Сон к Насте не шел. Голова потихоньку успокоилась. Обида притупилась давно. Сегодня она просто не выдержала такой его бахвалящейся эгоистичной радости. Ну, конечно, и она переживала сегодня целый день, как там всё пройдёт. Леон подробно объяснил ей все сложности, которые Ларику предстояло преодолеть там, на глазах у сотен человек незнакомой и, может, пристрастной публики. И как же славно, что всё у него получилось. Только вот она здесь ни при чём. Даже и мешала ещё. Настя уткнулась в подушку, и слёзы невольно навернулись, смочив наволочку, когда она вспомнила тот, обидный до горя, день…
Она весело бежала домой по темной улице, торопясь всё рассказать бабушкам, как прошел Новогодний концерт. Дома ждал постный пирог с капустой — Великий пост — и компот из вишни. Бабули весело смеялись, слушая рассказ Насти, как запах рыбы чуть не испортил весь праздник, перебивая все духи. Ларик явился поздно, хорошо подвыпивший и весёлый. Отпоили его чаем, заставили рассказывать обо всём. От Ларика невыносимо пахло мойвой. И над этим посмеялись. Когда бабушки ушли спать, и Настя тоже ушла в комнату к себе, Ларик неожиданно постучал к ней. Настя открыла дверь. Ларик, глупо улыбаясь, стоял перед ней.
— Тебе чего, Ларик?
— Насть? Ты вот послушай меня, ладно?
— Слушаю. Что ты хотел сказать?
— Знаешь, вот ты такая… ну маленькая ещё… и не понимаешь, как ты можешь всё испортить..
— Что испортить? Я не понимаю тебя, Ларик.
— Вот и я об том же. Не понимаешь. Тут понимаешь…. Политика. Ты вот в зале сидела?
— Ну. Сидела, конечно. И что я не понимаю?
— А кто на тебя смотрел?
— Кто на меня смотрел? Что ты имеешь в виду?
— Ворот на тебя смотрел. И так смотрел… У него слёзы на глазах были.
— Почему?
— Хотел бы и я знать, «почему»? Но одно я знаю точно, он старый для тебя. Понимаешь? Ста-а-ры-ы-ый. Ты ему в дочки годишься, я тебе уже говорил.
— И что теперь делать мне? При чём тут ваш хор?
— А та тётка из отдела культуры на Ворота смотрела. Между ними есть что-то. Не просто так мне разрешили руководителем тут работать. Понимаешь? Этого Ворот добился. Вытянул меня на сцену он. Видела бы ты её рожу, когда он на тебя пялился… Аж покраснела от ярости. Не видать нам никаких первых мест, пока так будет. Ты случаем в Ворота не влюблена, а, Настюшка?
— Не говори глупостей. Хотя в него все подряд влюбляются.
— Кто все-то?
— Да учительницы у нас в школе, например.

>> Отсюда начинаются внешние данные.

(** C33: insert overwrites the pattern of the node its route ends at.
    After an [insert] that returns, following the first candidate for
    each segment reaches a node whose pattern is exactly the stored
    pattern, whatever it held before. When the route's last segment is
    empty (a pattern ending in ['/']), the stored pattern is empty and
    the node is unregistered, even if another route was registered
    there (trie.go:35 with the part passed at line 49). *)
Theorem insert_sets_terminal pat parts t t' :
  insert pat parts 0 t = Returned t' tt ->
  exists r, descend t' parts = Some r /\ pattern r = stored_pattern pat parts 0.
Proof. intros Hins. rewrite <- (drop_0 parts). by apply (insert_descend pat parts 0 t); [lia|]. Qed.

(** ** The invariant and the append-only discipline *)

Lemma wf_node_eq c :
  wf_node c = true <->
  wild_of (part c) = Some (isWild c) /\ Forall (fun d => wf_node d = true) (children c).
Proof.
  destruct c as [pat pt cs w]. simpl.
  rewrite andb_true_iff, bool_decide_eq_true, forallb_Forall. done.
Qed.

Lemma insert_wf_children pat parts h n :
  h <= length parts ->
  Forall (fun c => wf_node c = true) (children n) ->
  Forall (fun c => wf_node c = true) (children (state_of (insert pat parts h n))).
Proof.
  intros Hle. pattern pat, h, n, (insert pat parts h n).
  apply insert_ind; [done| | | |done]; clear pat h n Hle.
  - intros pat h n p i c Hp Hm IH Hwf. rewrite state_of_map_state. simpl.
    apply Forall_insert; [done|]. apply matchChild_Some in Hm as (Hi & _).
    pose proof (proj1 (Forall_lookup _ _) Hwf _ _ Hi) as (Hw & Hcs)%wf_node_eq.
    destruct (insert_receiver p parts (S h) c) as [Hpart Hwild];
      [pose proof (lookup_Some_lt _ _ _ Hp); lia|].
    apply wf_node_eq. rewrite Hpart, Hwild. auto.
  - intros pat h n p w Hp Hm Hw IH Hwf. rewrite state_of_map_state. simpl.
    apply Forall_app. split; [done|]. apply Forall_singleton.
    destruct (insert_receiver p parts (S h) (mkNode "" p [] w)) as [Hpart Hwild];
      [pose proof (lookup_Some_lt _ _ _ Hp); lia|].
    apply wf_node_eq. rewrite Hpart, Hwild. simpl. auto.
  - done.
Qed.

(** C8: well-formedness is an invariant of [insert]. Starting from a
    well-formed trie, the trie [insert] leaves behind is well formed,
    after a return and after a panic alike. Every node below the root
    has a non-empty segment whose first byte gives its [isWild] flag. *)
Theorem insert_preserves_wf pat parts t :
  wf_trie t = true -> wf_trie (state_of (insert pat parts 0 t)) = true.
Proof.
  unfold wf_trie. rewrite !forallb_Forall. apply insert_wf_children. lia.
Qed.
(** * Proxy pool manager of DynamicScout AI: a shallow embedding

    Sources embedded here:
    - [src/scraper/proxy/proxy-manager.py]  (class [ProxyManager])
    - [src/providers/luminati.py]           (class [LuminatiProvider])

    Python dictionaries that describe a proxy are mutable objects shared
    between [self.proxies], [self.active_proxies] and
    [self.blacklisted_proxies].  The embedding keeps that sharing: the
    objects live in a store ([heap]) and the three lists hold references
    into it.  Every call of [datetime.now()] reads an environment clock,
    every use of [random] reads a value supplied with the call.  Calls
    into the manager are taken one at a time, each running to its end
    before the next begins. *)

From stdpp Require Import gmap strings list fin_maps pretty.
From Stdlib Require Import ZArith QArith.

Local Open Scope Z_scope.

(** ** Data model *)

(** An instant as read from [datetime.now()]; the ISO-8601 text written
    to dictionaries and to the cache file stands for the same instant. *)
Abbreviation timestamp := Z (only parsing).

(** Identity of a descriptor dictionary. *)
Abbreviation ref := nat (only parsing).

(** A proxy descriptor.  ['host'] and ['port'] are read with [p['host']]
    and are always there; every other key is read with [.get] or written
    later, so it is optional ([None] is "key absent"). *)
Record Descriptor := mkDescriptor {
  host : string;
  port : Z;
  username : option string;
  password : option string;
  protocol : option string;
  country : option string;
  provider : option string;
  zone : option string;
  is_active : option bool;
  failure_count : option Z;
  avg_response_time : option Z;
  last_checked : option timestamp;
  last_used : option timestamp;
  added_at : option timestamp
}.

Definition set_is_active (v : bool) (d : Descriptor) : Descriptor :=
  mkDescriptor (host d) (port d) (username d) (password d) (protocol d)
    (country d) (provider d) (zone d) (Some v) (failure_count d)
    (avg_response_time d) (last_checked d) (last_used d) (added_at d).

Definition set_failure_count (v : Z) (d : Descriptor) : Descriptor :=
  mkDescriptor (host d) (port d) (username d) (password d) (protocol d)
    (country d) (provider d) (zone d) (is_active d) (Some v)
    (avg_response_time d) (last_checked d) (last_used d) (added_at d).

Definition set_avg_response_time (v : Z) (d : Descriptor) : Descriptor :=
  mkDescriptor (host d) (port d) (username d) (password d) (protocol d)
    (country d) (provider d) (zone d) (is_active d) (failure_count d)
    (Some v) (last_checked d) (last_used d) (added_at d).

Definition set_last_checked (v : timestamp) (d : Descriptor) : Descriptor :=
  mkDescriptor (host d) (port d) (username d) (password d) (protocol d)
    (country d) (provider d) (zone d) (is_active d) (failure_count d)
    (avg_response_time d) (Some v) (last_used d) (added_at d).

Definition set_last_used (v : timestamp) (d : Descriptor) : Descriptor :=
  mkDescriptor (host d) (port d) (username d) (password d) (protocol d)
    (country d) (provider d) (zone d) (is_active d) (failure_count d)
    (avg_response_time d) (last_checked d) (Some v) (added_at d).

Definition set_added_at (v : timestamp) (d : Descriptor) : Descriptor :=
  mkDescriptor (host d) (port d) (username d) (password d) (protocol d)
    (country d) (provider d) (zone d) (is_active d) (failure_count d)
    (avg_response_time d) (last_checked d) (last_used d) (Some v).

(** [f"{proxy['host']}:{proxy['port']}"] *)
Definition proxy_id (d : Descriptor) : string :=
  host d +:+ ":" +:+ pretty (port d).

(** [p['host'] == proxy['host'] and p['port'] == proxy['port']] *)
Definition same_endpoint (p proxy : Descriptor) : bool :=
  bool_decide (host p = host proxy) && bool_decide (port p = port proxy).

(** A performance record, one per proxy id. *)
Module Perf.
Record t := mk {
  total_requests : Z;
  successful_requests : Z;
  total_response_time : Z;
  avg_response_time : Z;
  last_success : option timestamp
}.

(** The record created when a proxy id is seen for the first time. *)
Definition fresh : t := mk 0 0 0 0 None.
End Perf.

(** The object written to [proxy_cache.json]. *)
Record Snapshot := mkSnapshot {
  snap_proxies : list Descriptor;
  snap_performance : gmap string Perf.t;
  snap_blacklisted : list Descriptor;
  snap_last_refresh : option timestamp
}.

— Ну?! Им до тебя далеко. Ты самая красивая там была. Только не приходи на наши концерты, когда там Леон с этой фифой будут. Не раздражай.
— Хорошо. Раз я мешаю так, фифа меня больше не увидит.
— Вот и ладненько, пока… — но Ларик не договорил, Настя быстро выпихнула его из комнаты и закрыла дверь на задвижку.
Если бы Ларик был к ней близок, то это можно было бы посчитать за предательство.